▶ [What the exercise asks] Answer with nothing but the number of lines in the listing below that contain "done".

▶ [Input for this task]
------------

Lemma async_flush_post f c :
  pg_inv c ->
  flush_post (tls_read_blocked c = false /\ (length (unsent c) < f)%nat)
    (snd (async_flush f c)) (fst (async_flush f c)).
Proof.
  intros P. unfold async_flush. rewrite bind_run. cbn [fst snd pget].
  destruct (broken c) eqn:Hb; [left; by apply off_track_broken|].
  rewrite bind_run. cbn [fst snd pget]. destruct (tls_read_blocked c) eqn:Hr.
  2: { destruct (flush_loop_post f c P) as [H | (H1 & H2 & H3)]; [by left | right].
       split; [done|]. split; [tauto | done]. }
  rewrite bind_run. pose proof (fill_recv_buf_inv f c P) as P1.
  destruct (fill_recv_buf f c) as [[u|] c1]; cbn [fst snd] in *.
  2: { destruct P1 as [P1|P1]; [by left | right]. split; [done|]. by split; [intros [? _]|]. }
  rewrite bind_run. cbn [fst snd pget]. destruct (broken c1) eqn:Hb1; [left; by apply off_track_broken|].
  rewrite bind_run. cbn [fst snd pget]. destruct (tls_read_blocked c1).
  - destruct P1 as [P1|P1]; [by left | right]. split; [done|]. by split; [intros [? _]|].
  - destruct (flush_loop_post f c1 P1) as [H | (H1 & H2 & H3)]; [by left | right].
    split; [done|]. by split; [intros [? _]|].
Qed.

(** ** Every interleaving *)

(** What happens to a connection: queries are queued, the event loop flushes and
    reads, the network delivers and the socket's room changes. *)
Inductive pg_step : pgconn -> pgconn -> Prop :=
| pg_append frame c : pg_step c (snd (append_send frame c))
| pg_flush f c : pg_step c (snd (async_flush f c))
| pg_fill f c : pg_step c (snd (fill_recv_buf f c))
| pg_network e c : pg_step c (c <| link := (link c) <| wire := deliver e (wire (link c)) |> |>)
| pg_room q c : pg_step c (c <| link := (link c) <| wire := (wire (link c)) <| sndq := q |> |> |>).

------------

▶ [Response box] 4